Difficulties in the formation of salts, quaternary salts, N-oxides, and nitrogen complex compounds in 2,6-dichloro derivatives of pyridine may be associated both with steric hindrance and with suppression of the basic properties of nitrogen by a decrease in electron density at the nitrogen atom due to the $\alpha,\alpha'$-halogen atoms, which are electron acceptors. The latter factor is also supported by the absence of reactivity of the methyl group in position 4 in 2,6-dichloro derivatives of pyridine II.

Examples. A. II, unlike I, do not enter into condensation reactions with carbonyl compounds (aldehydes, mesoxalic ester).

B. II are not changed on heating with selenium dioxide under various conditions, whereas the $\gamma$-methyl group of I is readily oxidized by selenium dioxide. For example, 3-($\beta$-acetoxyethyl)-4-methylpyridine, when heated with selenium dioxide in boiling toluene for 25 min, forms 3-($\beta$-acetoxyethyl)-isonicotinic acid. M.p. 155—156° (from toluene).
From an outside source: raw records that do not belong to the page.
(* ===== verification/IndexScanYield.v ===== *)
(** * Index scans that yield

    A query gives up its locks now and then: the stage saves its state, other operations
    change the index, and the stage restores its state.  The theorem says what a scan
    guarantees over a changing index: it returns entries in order and none twice, each of
    them an entry of the index at that time that is within the bounds, and it misses no
    entry that is in the index throughout. *)

From Stdlib Require Import ZArith Lia.
From stdpp Require Import prelude gmap.
From S2P Require Import Prelude TotalOrder CompareNumbers Bson ElementOrder Interval IndexBounds IndexBoundsBuilder IndexBoundsChecker BoundsCheckerSpec CheckKey IndexEntryComparison IndexEntryOrder SortedDataInterface IndexScan SingleInterval IndexScanSpec.

Open Scope Z_scope.

(** A call of [doWork], or a yield during which the index becomes [t]. *)
Inductive ScanStep (D : Type) := Work | Yield (t : D).
Arguments Work {D}.
Arguments Yield {D} t.

Section yield.
Context `{EO : ElementOrder E} {D C : Type} (params : IndexScanParams E) {SD : SortedDataInterface (keyPattern params) D C}.
Variable filter : option (list E -> bool).
Implicit Types (t : D) (s : IndexScan E C) (steps : list (ScanStep D)) (e x : IndexKeyEntry E).

Abbreviation kp := (keyPattern params) (only parsing).
Abbreviation fwd := (is_forward params) (only parsing).

(** The steps of a scan over the index [t]; the result is the list of the results of [doWork]. *)
Fixpoint run_steps steps t s : option (list (StageState (Z * list E))) :=
  match steps with
  | [] => Some []
  | Work :: steps => '(s, r) ← doWork params filter t s; rs ← run_steps steps t s; Some (r :: rs)
  | Yield t' :: steps => s ← doSaveState params t s; s ← doRestoreState params t' s; run_steps steps t' s
  end.

(** What the scan has returned. *)
Fixpoint advanced (rs : list (StageState (Z * list E))) : list (Z * list E) :=
  match rs with
  | [] => []
  | ADVANCED m :: rs => m :: advanced rs
  | _ :: rs => advanced rs
  end.

(** The states of the index during the steps. *)
Fixpoint versions steps t : list D :=
  t :: match steps with
       | [] => []
       | Work :: steps => tail (versions steps t)
       | Yield t' :: steps => versions steps t'
       end.

(** An index in a good state, unique or not. *)
Definition version_ok (unique : bool) t : Prop := data_ok kp unique (sd_entries t) /\ sd_unique t = unique.

(** ** Saving and restoring *)

Lemma yield_position unique t t' s p :
  version_ok unique t -> version_ok unique t' -> at_position params t s p ->
  exists s1 s2, doSaveState params t s = Some s1 /\ doRestoreState params t' s1 = Some s2 /\ at_position params t' s2 p /\ returned s2 = returned s.
Proof.
  intros [Hok Hu] [Hok' Hu'] Hat. unfold doSaveState, doRestoreState. destruct p as [|e|q|].
  - rewrite Hat. by eexists _, _.
  - destruct Hat as (Hs & He & c & endq & Hc & Hup & Hck). rewrite Hc, Hs.
    destruct (sd_save_entry t fwd endq c _ _ Hup) as (c1 & -> & Hsv). cbn [mbind option_bind]. rewrite Hu, <- Hu' in Hsv.
    rewrite <- Hu' in Hok'. destruct (sd_restore_entry t' fwd endq c1 _ Hok' Hsv) as (c2 & Hr & Hup'). eexists _, _. split; [done|]. cbn [indexCursor].
    rewrite Hr. cbn [mbind option_bind]. split; [done|]. split; [|done]. unfold at_position. split_and!; [done|done|]. exists c2, endq. split_and!; [done|done|]. rewrite Hu'. rewrite Hu in Hck. exact Hck.
  - destruct Hat as (Hs & Hsome & Hck & c & Hc & Hcur & Hq). rewrite Hc, Hs. pose proof (sd_save_unpositioned t fwd None c Hcur) as Hsv. rewrite Hu, <- Hu' in Hsv.
    rewrite <- Hu' in Hok'. destruct (sd_restore_entry t' fwd None _ None Hok' Hsv) as (c2 & Hr & Hup'). eexists _, _. split; [done|]. cbn [indexCursor].
    rewrite Hr. cbn [mbind option_bind]. split; [done|]. split; [|done]. unfold at_position. split_and!; [done|done|exact Hck|]. exists c2. split_and!; [done|by eapply sd_upcoming_cursor|apply Hq..].
  - destruct Hat as [Hs Hc]. rewrite Hc. exists s, s. rewrite Hc. by split_and!.
Qed.

(** ** What a scan guarantees *)

Definition as_entry (m : Z * list E) : IndexKeyEntry E := mkIndexKeyEntry (snd m) (fst m).

(** The results [rs] of a scan that was at [p] and had seen the record ids [seen], over the
    states [ts] of the index. *)
Record promises (unique : bool) (p : position) (seen : gset Z) (ts : list D) (rs : list (StageState (Z * list E))) : Prop := {
  prom_later : forall m, m ∈ advanced rs -> stored kp (as_entry m) /\ remains params unique p (as_entry m) = true;
  prom_sorted : forall i j m m', (i < j)%nat -> advanced rs !! i = Some m -> advanced rs !! j = Some m' -> after kp fwd unique (as_entry m) (as_entry m') = true;
  prom_sound : forall m, m ∈ advanced rs -> wanted params (as_entry m) = true /\ passes filter (snd m) = true /\ exists t, t ∈ ts /\ as_entry m ∈ sd_entries t;
  prom_complete : IS_EOF ∈ rs -> forall x, (forall t, t ∈ ts -> x ∈ sd_entries t) -> wanted params x = true -> remains params unique p x = true ->
    (shouldDedup params = false -> passes filter (ikey x) = true -> (loc x, ikey x) ∈ advanced rs) /\
    (filter = None -> loc x ∈ seen \/ exists k, (loc x, k) ∈ advanced rs);
  prom_dedup : shouldDedup params = true -> NoDup (fst <$> advanced rs) /\ forall m, m ∈ advanced rs -> fst m ∉ seen;
}.

Lemma versions_work steps t : versions (Work :: steps) t = versions steps t.
Proof. destruct steps as [|[|t'] steps]; done. Qed.

Lemma versions_head steps t : t ∈ versions steps t.
Proof. destruct steps; by left. Qed.

Lemma as_entry_eta e : as_entry (loc e, ikey e) = e.
Proof. by destruct e. Qed.

Lemma elem_of_scan t x : x ∈ scan_list fwd (sd_entries t) <-> x ∈ sd_entries t.
Proof. unfold scan_list. destruct fwd; [done|]. rewrite !list_elem_of_In. symmetry. apply in_rev. Qed.

Lemma elem_of_todo t p x :
  x ∈ todo params t p <-> x ∈ sd_entries t /\ remains params (sd_unique t) p x = true /\ wanted params x = true.
Proof. unfold todo. rewrite list_elem_of_In, !List.filter_In, <- list_elem_of_In, elem_of_scan. tauto. Qed.

(** A call that returns nothing new. *)
Lemma promises_skip unique t p p' seen ts o rs :
  version_ok unique t -> t ∈ ts -> o <> IS_EOF -> advanced (o :: rs) = advanced rs ->
  (forall x, stored kp x -> remains params unique p' x = true -> remains params unique p x = true) ->
  todo params t p = todo params t p' -> promises unique p' seen ts rs -> promises unique p seen ts (o :: rs).
Proof.
  intros [_ Hu] Ht Ho Had Hsub Htodo [H1 H2 H3 H4 H5]. split; rewrite ?Had; [|done|done| |done].
  - intros m Hm. destruct (H1 m Hm) as [Hs Hr]. split; [done|by apply Hsub].
  - intros [Heof|Heof]%elem_of_cons x Hx Hw Hr; [congruence|]. apply (H4 Heof); [done|done|].
    assert (x ∈ todo params t p) as Hin by (apply elem_of_todo; rewrite Hu; split_and!; [by apply Hx|done|done]).
    rewrite Htodo in Hin. apply elem_of_todo in Hin as (_ & Hr' & _). by rewrite Hu in Hr'.
Qed.

(** The scan has reached its end. *)
Lemma promises_eof unique t p seen seen' ts rs :
  version_ok unique t -> t ∈ ts -> todo params t p = [] -> promises unique AtEnd seen' ts rs -> promises unique p seen ts (IS_EOF :: rs).
Proof.
  intros [_ Hu] Ht Htodo [H1 _ _ _ _].
  assert (advanced rs = []) as Hnil.
  { destruct (advanced rs) as [|m l] eqn:Ha; [done|]. by destruct (H1 m) as [_ ?]; [by left|]. }
  split; cbn [advanced]; rewrite Hnil.
  - intros m Hm. by apply elem_of_nil in Hm.
  - intros i j m m' _ Hm. by rewrite lookup_nil in Hm.
  - intros m Hm. by apply elem_of_nil in Hm.
  - intros _ x Hx Hw Hr. assert (x ∈ todo params t p) as Hin by (apply elem_of_todo; rewrite Hu; split_and!; [by apply Hx|done|done]).
    rewrite Htodo in Hin. by apply elem_of_nil in Hin.
  - intros _. split; [constructor|]. intros m Hm. by apply elem_of_nil in Hm.
Qed.

(** The scan has passed the wanted entry [e]. *)
Lemma promises_emit unique t p e seen seen' ts o rs :
  version_ok unique t -> t ∈ ts -> (seen', o) = emit_result params filter seen e ->
  remains params unique p e = true -> (forall x, stored kp x -> remains params unique (AfterEntry e) x = true -> remains params unique p x = true) ->
  todo params t p = e :: todo params t (AfterEntry e) -> promises unique (AfterEntry e) seen' ts rs -> promises unique p seen ts (o :: rs).
Proof.
  intros [Hok Hu] Ht Hem Hpe Hsub Htodo [H1 H2 H3 H4 H5].
  assert (e ∈ todo params t p) as He by (rewrite Htodo; by left). apply elem_of_todo in He as (Hine & _ & Hwe).
  assert (stored kp e) as Hse by (destruct Hok as (Hst & _); by apply (proj1 (Forall_forall _ _) Hst)).
  assert (forall x, x ∈ todo params t p -> x = e \/ remains params unique (AfterEntry e) x = true) as Htd.
  { intros x. rewrite Htodo. intros [->|Hx]%elem_of_cons; [by left|right]. apply elem_of_todo in Hx as (_ & Hx & _). by rewrite Hu in Hx. }
  assert (IS_EOF ∈ o :: rs -> IS_EOF ∈ rs) as Heof.
  { intros [Hx|Hx]%elem_of_cons; [|done]. unfold emit_result in Hem. destruct (shouldDedup params && _); [congruence|]. destruct (passes filter (ikey e)); congruence. }
  assert (forall x, (forall t', t' ∈ ts -> x ∈ sd_entries t') -> wanted params x = true -> remains params unique p x = true ->
    x = e \/ remains params unique (AfterEntry e) x = true) as Hx.
  { intros x Hx Hw Hr. apply Htd, elem_of_todo. rewrite Hu. split_and!; [by apply Hx|done|done]. }
  unfold emit_result in Hem. destruct (shouldDedup params && bool_decide (loc e ∈ seen)) eqn:Hd; [|destruct (passes filter (ikey e)) eqn:Hpass]; injection Hem as -> ->.
  - apply andb_true_iff in Hd as [Hdd Hd%bool_decide_eq_true]. split; [|done|done| |done]; cbn [advanced].
    + intros m Hm. destruct (H1 m Hm) as [Hs Hr]. split; [done|by apply Hsub].
    + intros Hin x Hxt Hw Hr. destruct (Hx x Hxt Hw Hr) as [->|Hr']; [|by apply (H4 (Heof Hin))]. split; [congruence|by left].
  - split; cbn [advanced].
    + intros m [->|Hm]%elem_of_cons; [by rewrite as_entry_eta|]. destruct (H1 m Hm) as [Hs Hr]. split; [done|by apply Hsub].
    + intros [|i] [|j] m m' Hij Hm Hm'; [lia| |lia|apply (H2 i j); [lia|done|done]]. simplify_eq/=. rewrite as_entry_eta. by apply (H1 m' (list_elem_of_lookup_2 _ _ _ Hm')).
    + intros m [->|Hm]%elem_of_cons; [|by apply H3]. rewrite as_entry_eta. split_and!; [done|done|by exists t].
    + intros Hin x Hxt Hw Hr. destruct (Hx x Hxt Hw Hr) as [->|Hr']; [split; [intros; by left|right; exists (ikey e); by left]|].
      destruct (H4 (Heof Hin) x Hxt Hw Hr') as [Hc1 Hc2]. split; [intros; right; by apply Hc1|]. intros Hf. destruct (Hc2 Hf) as [Hin'|[k Hk]]; [|right; exists k; by right].
      destruct (shouldDedup params); [|by left]. apply elem_of_union in Hin' as [->%elem_of_singleton|Hin']; [right; exists (ikey e); by left|by left].
    + intros Hdd. destruct (H5 Hdd) as [Hnd Hns]. rewrite Hdd in Hns, Hd. simpl in Hd. apply bool_decide_eq_false in Hd. split.
      * rewrite fmap_cons. constructor; [|done]. intros (m & Hm1 & Hm2)%list_elem_of_fmap. simpl in Hm1. apply (Hns m Hm2). set_solver.
      * intros m [->|Hm]%elem_of_cons; [done|]. specialize (Hns m Hm). set_solver.
  - split; [|done|done| |]; cbn [advanced].
    + intros m Hm. destruct (H1 m Hm) as [Hs Hr]. split; [done|by apply Hsub].
    + intros Hin x Hxt Hw Hr. destruct (Hx x Hxt Hw Hr) as [->|Hr'].
      { split; [congruence|]. intros Hf. unfold passes in Hpass. by rewrite Hf in Hpass. }
      destruct (H4 (Heof Hin) x Hxt Hw Hr') as [Hc1 Hc2]. split; [done|]. intros Hf. unfold passes in Hpass. by rewrite Hf in Hpass.
    + intros Hdd. destruct (H5 Hdd) as [Hnd Hns]. split; [done|]. intros m Hm. specialize (Hns m Hm). rewrite Hdd in Hns. set_solver.
Qed.

Hypothesis Hparams : params_ok params.

Lemma run_steps_promises unique steps : forall t s p,
  Forall (version_ok unique) (versions steps t) -> at_position params t s p ->
  exists rs, run_steps steps t s = Some rs /\ promises unique p (returned s) (versions steps t) rs.
Proof.
  induction steps as [|[|t'] steps IH]; intros t s p Hv Hat.
  - exists []. split; [done|]. split; [intros m Hm; by apply elem_of_nil in Hm|intros ? ? ? ? _ Hm; cbn [advanced] in Hm; by rewrite lookup_nil in Hm|intros m Hm; by apply elem_of_nil in Hm|intros Hm; by apply elem_of_nil in Hm|].
    intros _. split; [constructor|]. intros m Hm. by apply elem_of_nil in Hm.
  - rewrite versions_work in *. pose proof (proj1 (Forall_forall _ _) Hv t (versions_head steps t)) as Ht. pose proof Ht as [Hok Hu]. cbn [run_steps].
    rewrite <- Hu in Hok. destruct (doWork_worked params filter t Hok Hparams s p Hat) as (s' & o & p' & -> & Hat' & Hsub & Hres). cbn [mbind option_bind]. rewrite Hu in *.
    destruct (IH t s' p' Hv Hat') as (rs & -> & Hprom). cbn [mbind option_bind]. exists (o :: rs). split; [done|]. pose proof (versions_head steps t) as Hin.
    destruct o as [m| |].
    + destruct Hres as (e & _ & Hpe & _ & [[? _]|(-> & Hem & Htodo & _)]); [done|]. by apply (promises_emit unique t p e _ (returned s')).
    + destruct Hres as (e & _ & Hpe & _ & [(_ & Hr & Htodo)|(-> & Hem & Htodo & _)]); [|by apply (promises_emit unique t p e _ (returned s'))].
      rewrite Hr in Hprom. by apply (promises_skip unique t p p').
    + destruct Hres as [-> Htodo]. by apply (promises_eof unique t p _ (returned s')).
  - cbn [run_steps versions] in *. apply Forall_cons in Hv as [Ht Hv]. pose proof (proj1 (Forall_forall _ _) Hv t' (versions_head steps t')) as Ht'.
    destruct (yield_position unique t t' s p Ht Ht' Hat) as (s1 & s2 & -> & Hr & Hat2 & Hret). cbn [mbind option_bind]. rewrite Hr. cbn [mbind option_bind].
    destruct (IH t' s2 p Hv Hat2) as (rs & -> & [H1 H2 H3 H4 H5]). exists rs. split; [done|]. rewrite Hret in *. split; [done|done| | |done].
    + intros m Hm. destruct (H3 m Hm) as (? & ? & t0 & ? & ?). split_and!; [done|done|]. exists t0. split; [by right|done].
    + intros Hin x Hx. apply (H4 Hin). intros t0 Ht0. apply Hx. by right.
Qed.

(** [C2] An index scan over an index that other operations change while the scan yields, at any
    points and in any way that keeps the index sorted: no call fails; the entries returned
    are in strictly increasing scan order, so none is returned twice; each is within the
    bounds, passes the filter and was in the index at some time of the scan; with
    deduplication no record id is returned twice; and when the scan has reported its end,
    every entry within the bounds that was in the index all the time has been returned
    (with deduplication and no filter: its record id has). *)
Theorem yielding_scan_correct unique steps t :
  Forall (version_ok unique) (versions steps t) ->
  exists rs, run_steps steps t (IndexScan_new params) = Some rs /\
    (forall i j m m', (i < j)%nat -> advanced rs !! i = Some m -> advanced rs !! j = Some m' -> after kp fwd unique (as_entry m) (as_entry m') = true) /\
    (forall m, m ∈ advanced rs -> wanted params (as_entry m) = true /\ passes filter (snd m) = true /\ exists t', t' ∈ versions steps t /\ as_entry m ∈ sd_entries t') /\
    (shouldDedup params = true -> NoDup (fst <$> advanced rs)) /\
    (IS_EOF ∈ rs -> forall x, (forall t', t' ∈ versions steps t -> x ∈ sd_entries t') -> wanted params x = true ->
      (shouldDedup params = false -> passes filter (ikey x) = true -> (loc x, ikey x) ∈ advanced rs) /\
      (filter = None -> exists k, (loc x, k) ∈ advanced rs)).
Proof.
  intros Hv. destruct (run_steps_promises unique steps t (IndexScan_new params) AtStart Hv eq_refl) as (rs & Hrun & [H1 H2 H3 H4 H5]).
  exists rs. split_and!; [done|done|done|intros Hd; by apply H5|]. intros Heof x Hx Hw. destruct (H4 Heof x Hx Hw eq_refl) as [Hc1 Hc2].
  split; [done|]. intros Hf. destruct (Hc2 Hf) as [Hin|Hk]; [|done]. by apply not_elem_of_empty in Hin.
Qed.
End yield.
$$ \begin{aligned} &\text{Found \%: } &&\text{C }57.13;\ 57.29;\quad \text{H }5.61;\ 5.64;\quad \text{N }6.30\\ &\mathrm{C}_{10}\mathrm{H}_{11}\mathrm{O}_{4}\mathrm{N}. \ \text{Calculated \%: } &&\text{C }57.41;\quad \text{H }5.26;\quad \text{N }6.69 \end{aligned} $$

2,6-Dichloro-3-($\beta$-acetoxyethyl)-4-methylpyridine (II, R = —CH$_2$CH$_2\cdot$OOCCH$_3$) is recovered quantitatively unchanged when heated with selenium dioxide in boiling toluene for 3 hr, and also without solvent for ½ hr at 160—165° or at 250° for 10 min.

N. A. Preobrazhenskii and A. A. Beer $(^{5})$ indicate that when 4-methylnicotinic acid is heated with an excess of thionyl chloride, along with formation of the acid chloride, replacement of hydrogen atoms in the $\gamma$-methyl group by chlorine atoms occurs. Saponification of the resulting acid chloride of 4-trichloromethylnicotinic acid gives cinchomeronic acid.

It was to be expected that, in the corresponding 2,6-dichloro-4-methylnicotinic acid, the hydrogen atoms in the $\gamma$-methyl group would be less mobile.

Indeed, when the 2,6-dichloro-4-methylnicotinic acid obtained by us (II, R = —COOH) was heated with an excess of thionyl chloride under the same conditions, only the acid chloride of 2,6-dichloro-4-methylnicotinic acid was obtained; by heating with absolute alcohol it was converted into the ethyl ester of 2,6-dichloro-4-methylnicotinic acid, in a yield of 91% based on the starting acid.

Finally, it should be noted that, according to literature data $(^{6})$, the Rosenmund reaction is applicable only to the acid chlorides of 2,6- (or 2,4-) dichloropyridinecarboxylic acids. The corresponding dehalogenated acids of the pyridine series are not converted into aldehydes by this route.

All-Union Scientific Research
Chemical-Pharmaceutical Institute
named after S. Ordzhonikidze

Received
8 XII 1956

CITED LITERATURE

1. M. V. Rubtsov, ZhOKh, 25, 1021 (1955).
2. M. V. Rubtsov, L. N. Yakhontov, ZhOKh, 25, 1183, 1820 (1955).
3. W. J. Sell, F. W. Dootson, J. Chem. Soc., 73, 432 (1898).
4. J. Wibaut, Rec. trav. chim., 58, 1100 (1939).
5. N. A. Preobrazhenskii, A. A. Beer, ZhOKh, 15, 667 (1945).
6. R. Graf, J. prakt. Chem., 134, 177 (1932).